SERVE eVoting System Lambasted


The panel of expert reviewing SERVE, the US Dept. of Defense eVoting system for overseas military members has released their report. The conclusions are not encouraging. (see NY Times article). Some interesting conclusions, but the most telling to me is the following:

Like the proponents of SERVE, we believe that there should be better support for voting for our military overseas. Still, we regret that we are forced to conclude that the best course is not to field the SERVE system at all. Because the danger of successful, large-scale attacks is so great, we reluctantly recommend shutting down the development of SERVE immediately and not attempting anything like it in the future until both the Internet and the world's home computer infrastructure have been fundamentally redesigned, or some other unforeseen security breakthroughs appear. We want to make clear that in recommending that SERVE be shut down, we mean no criticism of the FVAP, or of Accenture, or any of its personnel or subcontractors. They have been completely aware all along of the security problems we describe here, and we have been impressed with the engineering sophistication and skill they have devoted to attempts to ameliorate or eliminate them. We do not believe that a differently constituted project could do any better job than the current team. The real barrier to success is not a lack of vision, skill, resources, or dedication; it is the fact that, given the current Internet and PC security technology, and the goal of a secure, all-electronic remote voting system, the FVAP has taken on an essentially impossible task. There really is no good way to build such a voting system without a radical change in overall architecture of the Internet and the PC, or some unforeseen security breakthrough. The SERVE project is thus too far ahead of its time, and should wait until there is a much improved security infrastructure to build upon.
From SERVE Analysis
Referenced Thu Jan 22 2004 17:47:50 GMT-0700

Overseas military members have a tough time voting because they've had to do it absentee with long mail delays. SERVE was supposed to increase military member participation in the voting process, so it is indeed unfortunate that it can't be made to work. Keep in mind that SERVE is radically different in its goals than eVoting systems that are used standard elections. Because the goal was to allow overseas military members to vote, the design uses uncontrolled (sometimes home-based) PCs connected to the Internet, not dedicated machines maintained just for elections.

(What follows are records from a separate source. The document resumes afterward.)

(** So did a burial. *)
Lemma mark_effect clk env (db db' : database) id v rt n row :
  r_aggregate_id rt = id -> applied_effect clk env db db' (TransitionAttempt id AttemptUnknown v None) rt n row ->
  exists r r', attempts (proj db) !! id = Some r /\ attempt_version r = v /\
    attempts (proj db') !! id = Some r' /\ attempt_state r' = wire_name AttemptUnknown.
Proof.
  intros Hid Hae. pose proof (ae_proj _ _ _ _ _ _ _ _ Hae) as Hp. cbn [project_command stored_command] in Hp.
  unfold project_attempt in Hp. inv_ok. apply upd_ok in Hp as (old & Ho & _ & _ & _ & _ & Hp).
  pose proof (ae_decide _ _ _ _ _ _ _ _ Hae) as Hd. cbn [decide_command] in Hd. cbn in Ho.
  destruct (decide_fsm_attempt _ _ _ _ _ _ _ _ _ Ho Hd) as (a & _ & _ & _ & _ & Hv).
  exists old. eexists. split; [done|]. split; [done|]. split; [rewrite Hp; apply lookup_insert_eq|done].
Qed.

(** ** What a pass keeps *)

Definition sound (stale_after : Z) (db : database) (s : Pass) : Prop :=
  rtc step db (ps_db s) /\
  (forall id, id ∈ leases_expired (ps_report s) -> expired_on_proof db (ps_db s) id) /\
  (forall id, id ∈ attempts_marked_unknown (ps_report s) ->
     buried (either_arm stale_after (leases_expired (ps_report s))) db (ps_db s) id).

Lemma expired_later (db db1 db2 : database) id :
  rtc step db1 db2 -> expired_on_proof db db1 id -> expired_on_proof db db2 id.
Proof.
  intros Hs (dbr & r & dbw & dbx & rx & H).
  exists dbr, r, dbw, dbx, rx. destruct_and!. split_and!; try done. by etransitivity.
Qed.

Lemma buried_later sa ex ex' (db db1 db2 : database) id :
  reachable db1 -> rtc step db1 db2 -> ex ⊆ ex' ->
  buried (either_arm sa ex) db db1 id -> buried (either_arm sa ex') db db2 id.
Proof.
  intros Hr Hs Hex (k & dbr & r & dbw & rw & dbx & H1 & H2 & Hwhy & H3 & H4 & H5 & H6 & H7 & H8 & rx & Hrx & Hu).
  exists k, dbr, r, dbw, rw, dbx. split_and!; try done.
  - destruct Hwhy as [(l & x & Hl & Hb)|Hst]; [left; exists l, x; split; [by apply Hex|done]|by right].
  - by etransitivity.
  - destruct (attempt_history _ _ _ _ Hr Hs Hrx) as (ry & Hy & _ & Huy). exists ry. split; [done|]. by apply Huy.
Qed.

Lemma sound_later sa (db : database) (s s' : Pass) :
  reachable db -> sound sa db s -> rtc step (ps_db s) (ps_db s') -> ps_report s' = ps_report s -> sound sa db s'.
Proof.
  intros Hr (H1 & H2 & H3) Hs Hrep. pose proof (reachable_steps _ _ _ Hr H1) as Hr1. unfold sound. rewrite Hrep.
  split; [by etransitivity|]. split; intros id Hid.
  - by eapply expired_later, H2.
  - by eapply buried_later, H3.
Qed.

Lemma sound_report_lease sa (db : database) (s : Pass) id :
  reachable db -> sound sa db s -> expired_on_proof db (ps_db s) id -> sound sa db (report_lease id s).
Proof.
  intros Hr (H1 & H2 & H3) Hok. split; [done|]. pose proof (reachable_steps _ _ _ Hr H1) as Hr1.
  split; intros x; cbn; [intros [Hx|Hx%list_elem_of_singleton]%elem_of_app; subst; auto|].
  intros Hx. eapply buried_later, H3; [done..| |done]. set_solver.
Qed.

Lemma sound_report_attempt sa (db : database) (s : Pass) id :
  sound sa db s -> buried (either_arm sa (leases_expired (ps_report s))) db (ps_db s) id ->
  sound sa db (report_attempt id s).
Proof.
  intros (H1 & H2 & H3) Hok. split; [done|]. split; [done|].
  intros x; cbn. intros [Hx|Hx%list_elem_of_singleton]%elem_of_app; subst; auto.
Qed.

Lemma version_of_Some raw v : version_of raw = Some v -> v = raw /\ is_u32 v.
Proof. unfold version_of. case_bool_decide; [|done]. by intros [= ->]. Qed.

(** Neither arm looks at an attempt that is [unknown] already. *)
Lemma live_not_unknown sa expired k p r :
  either_arm sa expired k p r -> attempt_state r <> wire_name AttemptUnknown.
Proof.
  intros [(l & s & _ & _ & [-> Hs])|((s & [-> Hs] & _) & _)]; by destruct s.
Qed.

Lemma read_later k (db dbr : database) : read_at k db dbr -> rtc step db dbr.
Proof. intros (db0 & H1 & H2 & _). by etransitivity. Qed.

Update: The New York Times has an Op-Ed piece on SERVE

Four computer scientists brought in by the Pentagon to analyze a plan for Internet voting by the military issued a blistering report this week, concluding that the program should be halted. These four are the only members of a 10-member advisory committee to issue a report on the program. Their findings make it clear that the potential for hackers to steal votes or otherwise subvert elections electronically is too high. Congress should suspend the program.

The intentions behind the Pentagon's plan, the Secure Electronic Registration and Voting Experiment, are laudable. Military personnel overseas, and other Americans abroad, face obstacles to registering and voting. The new program would ease the way by allowing them to use any computer hooked up to the Internet. This year, it would be limited to voters abroad who are from one of 50 counties in seven states, but it could eventually be used by all of the estimated six million American voters overseas.

But the advantages of the Pentagon's Internet voting system would be far outweighed by the dangers it would pose. The report makes it clear that the possibilities for compromising the secrecy of the ballot, voting multiple times and carrying out vote theft on a large scale would be limited only by the imagination and skill of would-be saboteurs. Viruses could be written that would lodge on voters' computers and change their votes. Internet service providers, or even foreign governments that control network access, could interfere with votes before they reached their destination.